• [Brief]
Each of the lines below must be written out exactly as shown.

• [Information shown]
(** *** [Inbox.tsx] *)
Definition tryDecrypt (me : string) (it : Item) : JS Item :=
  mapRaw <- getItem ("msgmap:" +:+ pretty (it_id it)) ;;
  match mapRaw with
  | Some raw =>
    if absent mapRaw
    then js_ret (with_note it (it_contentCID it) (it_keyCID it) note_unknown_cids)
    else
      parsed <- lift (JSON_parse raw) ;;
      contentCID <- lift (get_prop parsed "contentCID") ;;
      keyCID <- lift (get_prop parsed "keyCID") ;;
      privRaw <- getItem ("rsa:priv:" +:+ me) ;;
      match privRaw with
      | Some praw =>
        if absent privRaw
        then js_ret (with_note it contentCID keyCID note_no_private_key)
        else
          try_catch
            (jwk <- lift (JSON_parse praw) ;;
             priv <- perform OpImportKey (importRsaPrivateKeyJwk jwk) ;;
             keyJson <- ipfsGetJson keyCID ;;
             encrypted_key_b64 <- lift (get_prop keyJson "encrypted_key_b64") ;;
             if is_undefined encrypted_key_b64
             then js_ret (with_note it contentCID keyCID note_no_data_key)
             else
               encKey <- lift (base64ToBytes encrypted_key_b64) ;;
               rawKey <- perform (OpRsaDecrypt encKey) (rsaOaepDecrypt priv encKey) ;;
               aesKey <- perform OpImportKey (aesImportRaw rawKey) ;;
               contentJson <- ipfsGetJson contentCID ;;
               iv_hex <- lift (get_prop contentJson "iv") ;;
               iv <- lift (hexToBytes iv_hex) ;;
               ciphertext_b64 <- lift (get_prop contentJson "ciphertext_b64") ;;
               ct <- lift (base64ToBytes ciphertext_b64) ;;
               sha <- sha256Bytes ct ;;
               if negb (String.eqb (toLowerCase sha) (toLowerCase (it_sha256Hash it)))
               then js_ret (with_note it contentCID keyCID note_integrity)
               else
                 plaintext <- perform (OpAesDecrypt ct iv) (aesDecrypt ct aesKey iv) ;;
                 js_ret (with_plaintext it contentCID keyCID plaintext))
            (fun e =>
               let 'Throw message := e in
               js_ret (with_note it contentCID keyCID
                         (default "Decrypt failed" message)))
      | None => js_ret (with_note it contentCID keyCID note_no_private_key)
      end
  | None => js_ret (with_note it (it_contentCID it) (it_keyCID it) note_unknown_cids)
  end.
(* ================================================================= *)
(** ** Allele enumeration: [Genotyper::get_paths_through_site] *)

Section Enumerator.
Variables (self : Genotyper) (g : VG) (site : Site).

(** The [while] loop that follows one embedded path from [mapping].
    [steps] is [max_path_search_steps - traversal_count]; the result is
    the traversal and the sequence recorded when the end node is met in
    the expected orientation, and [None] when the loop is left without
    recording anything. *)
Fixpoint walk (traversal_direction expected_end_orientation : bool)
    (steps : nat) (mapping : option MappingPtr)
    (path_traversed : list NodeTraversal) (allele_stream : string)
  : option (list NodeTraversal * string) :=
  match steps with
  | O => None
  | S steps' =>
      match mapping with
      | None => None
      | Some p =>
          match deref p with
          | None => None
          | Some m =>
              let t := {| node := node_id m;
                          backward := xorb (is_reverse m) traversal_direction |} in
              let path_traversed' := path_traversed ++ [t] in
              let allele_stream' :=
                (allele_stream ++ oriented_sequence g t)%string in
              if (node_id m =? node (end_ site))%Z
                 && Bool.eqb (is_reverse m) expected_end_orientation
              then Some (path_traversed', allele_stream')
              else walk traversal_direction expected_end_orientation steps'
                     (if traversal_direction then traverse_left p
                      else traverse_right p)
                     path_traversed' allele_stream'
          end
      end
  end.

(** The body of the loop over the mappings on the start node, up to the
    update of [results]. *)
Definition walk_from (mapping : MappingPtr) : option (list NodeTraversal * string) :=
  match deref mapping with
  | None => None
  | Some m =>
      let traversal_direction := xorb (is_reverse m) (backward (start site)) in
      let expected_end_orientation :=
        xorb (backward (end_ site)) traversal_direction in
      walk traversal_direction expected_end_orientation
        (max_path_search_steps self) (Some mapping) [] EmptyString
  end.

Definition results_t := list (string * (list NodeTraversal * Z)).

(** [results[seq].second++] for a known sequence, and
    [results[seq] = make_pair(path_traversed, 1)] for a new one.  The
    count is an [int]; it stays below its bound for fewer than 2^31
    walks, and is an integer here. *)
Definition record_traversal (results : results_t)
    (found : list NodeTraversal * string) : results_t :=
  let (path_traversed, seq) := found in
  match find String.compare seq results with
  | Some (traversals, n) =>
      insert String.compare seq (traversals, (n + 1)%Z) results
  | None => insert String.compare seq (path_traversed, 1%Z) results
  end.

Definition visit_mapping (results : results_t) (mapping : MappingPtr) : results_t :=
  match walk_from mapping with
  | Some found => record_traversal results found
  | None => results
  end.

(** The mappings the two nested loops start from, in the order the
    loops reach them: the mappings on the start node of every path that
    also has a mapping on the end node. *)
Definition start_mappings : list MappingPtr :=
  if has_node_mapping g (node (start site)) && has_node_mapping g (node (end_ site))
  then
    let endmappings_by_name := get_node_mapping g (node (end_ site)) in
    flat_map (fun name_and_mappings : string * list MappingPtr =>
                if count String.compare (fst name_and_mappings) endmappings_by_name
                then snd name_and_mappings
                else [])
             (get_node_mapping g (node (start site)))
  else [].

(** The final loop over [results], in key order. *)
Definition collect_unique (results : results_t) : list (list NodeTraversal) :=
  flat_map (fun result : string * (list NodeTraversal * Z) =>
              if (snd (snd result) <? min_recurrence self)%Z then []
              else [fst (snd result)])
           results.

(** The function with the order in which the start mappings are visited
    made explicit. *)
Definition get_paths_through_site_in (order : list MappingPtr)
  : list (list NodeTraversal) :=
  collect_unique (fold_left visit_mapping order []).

• [Answer to the exercise]
(** *** [Inbox.tsx] *)
Definition tryDecrypt (me : string) (it : Item) : JS Item :=
  mapRaw <- getItem ("msgmap:" +:+ pretty (it_id it)) ;;
  match mapRaw with
  | Some raw =>
    if absent mapRaw
    then js_ret (with_note it (it_contentCID it) (it_keyCID it) note_unknown_cids)
    else
      parsed <- lift (JSON_parse raw) ;;
      contentCID <- lift (get_prop parsed "contentCID") ;;
      keyCID <- lift (get_prop parsed "keyCID") ;;
      privRaw <- getItem ("rsa:priv:" +:+ me) ;;
      match privRaw with
      | Some praw =>
        if absent privRaw
        then js_ret (with_note it contentCID keyCID note_no_private_key)
        else
          try_catch
            (jwk <- lift (JSON_parse praw) ;;
             priv <- perform OpImportKey (importRsaPrivateKeyJwk jwk) ;;
             keyJson <- ipfsGetJson keyCID ;;
             encrypted_key_b64 <- lift (get_prop keyJson "encrypted_key_b64") ;;
             if is_undefined encrypted_key_b64
             then js_ret (with_note it contentCID keyCID note_no_data_key)
             else
               encKey <- lift (base64ToBytes encrypted_key_b64) ;;
               rawKey <- perform (OpRsaDecrypt encKey) (rsaOaepDecrypt priv encKey) ;;
               aesKey <- perform OpImportKey (aesImportRaw rawKey) ;;
               contentJson <- ipfsGetJson contentCID ;;
               iv_hex <- lift (get_prop contentJson "iv") ;;
               iv <- lift (hexToBytes iv_hex) ;;
               ciphertext_b64 <- lift (get_prop contentJson "ciphertext_b64") ;;
               ct <- lift (base64ToBytes ciphertext_b64) ;;
               sha <- sha256Bytes ct ;;
               if negb (String.eqb (toLowerCase sha) (toLowerCase (it_sha256Hash it)))
               then js_ret (with_note it contentCID keyCID note_integrity)
               else
                 plaintext <- perform (OpAesDecrypt ct iv) (aesDecrypt ct aesKey iv) ;;
                 js_ret (with_plaintext it contentCID keyCID plaintext))
            (fun e =>
               let 'Throw message := e in
               js_ret (with_note it contentCID keyCID
                         (default "Decrypt failed" message)))
      | None => js_ret (with_note it contentCID keyCID note_no_private_key)
      end
  | None => js_ret (with_note it (it_contentCID it) (it_keyCID it) note_unknown_cids)
  end.
(* ================================================================= *)
(** ** Allele enumeration: [Genotyper::get_paths_through_site] *)

Section Enumerator.
Variables (self : Genotyper) (g : VG) (site : Site).

(** The [while] loop that follows one embedded path from [mapping].
    [steps] is [max_path_search_steps - traversal_count]; the result is
    the traversal and the sequence recorded when the end node is met in
    the expected orientation, and [None] when the loop is left without
    recording anything. *)
Fixpoint walk (traversal_direction expected_end_orientation : bool)
    (steps : nat) (mapping : option MappingPtr)
    (path_traversed : list NodeTraversal) (allele_stream : string)
  : option (list NodeTraversal * string) :=
  match steps with
  | O => None
  | S steps' =>
      match mapping with
      | None => None
      | Some p =>
          match deref p with
          | None => None
          | Some m =>
              let t := {| node := node_id m;
                          backward := xorb (is_reverse m) traversal_direction |} in
              let path_traversed' := path_traversed ++ [t] in
              let allele_stream' :=
                (allele_stream ++ oriented_sequence g t)%string in
              if (node_id m =? node (end_ site))%Z
                 && Bool.eqb (is_reverse m) expected_end_orientation
              then Some (path_traversed', allele_stream')
              else walk traversal_direction expected_end_orientation steps'
                     (if traversal_direction then traverse_left p
                      else traverse_right p)
                     path_traversed' allele_stream'
          end
      end
  end.

(** The body of the loop over the mappings on the start node, up to the
    update of [results]. *)
Definition walk_from (mapping : MappingPtr) : option (list NodeTraversal * string) :=
  match deref mapping with
  | None => None
  | Some m =>
      let traversal_direction := xorb (is_reverse m) (backward (start site)) in
      let expected_end_orientation :=
        xorb (backward (end_ site)) traversal_direction in
      walk traversal_direction expected_end_orientation
        (max_path_search_steps self) (Some mapping) [] EmptyString
  end.

Definition results_t := list (string * (list NodeTraversal * Z)).

(** [results[seq].second++] for a known sequence, and
    [results[seq] = make_pair(path_traversed, 1)] for a new one.  The
    count is an [int]; it stays below its bound for fewer than 2^31
    walks, and is an integer here. *)
Definition record_traversal (results : results_t)
    (found : list NodeTraversal * string) : results_t :=
  let (path_traversed, seq) := found in
  match find String.compare seq results with
  | Some (traversals, n) =>
      insert String.compare seq (traversals, (n + 1)%Z) results
  | None => insert String.compare seq (path_traversed, 1%Z) results
  end.

Definition visit_mapping (results : results_t) (mapping : MappingPtr) : results_t :=
  match walk_from mapping with
  | Some found => record_traversal results found
  | None => results
  end.

(** The mappings the two nested loops start from, in the order the
    loops reach them: the mappings on the start node of every path that
    also has a mapping on the end node. *)
Definition start_mappings : list MappingPtr :=
  if has_node_mapping g (node (start site)) && has_node_mapping g (node (end_ site))
  then
    let endmappings_by_name := get_node_mapping g (node (end_ site)) in
    flat_map (fun name_and_mappings : string * list MappingPtr =>
                if count String.compare (fst name_and_mappings) endmappings_by_name
                then snd name_and_mappings
                else [])
             (get_node_mapping g (node (start site)))
  else [].

(** The final loop over [results], in key order. *)
Definition collect_unique (results : results_t) : list (list NodeTraversal) :=
  flat_map (fun result : string * (list NodeTraversal * Z) =>
              if (snd (snd result) <? min_recurrence self)%Z then []
              else [fst (snd result)])
           results.

(** The function with the order in which the start mappings are visited
    made explicit. *)
Definition get_paths_through_site_in (order : list MappingPtr)
  : list (list NodeTraversal) :=
  collect_unique (fold_left visit_mapping order []).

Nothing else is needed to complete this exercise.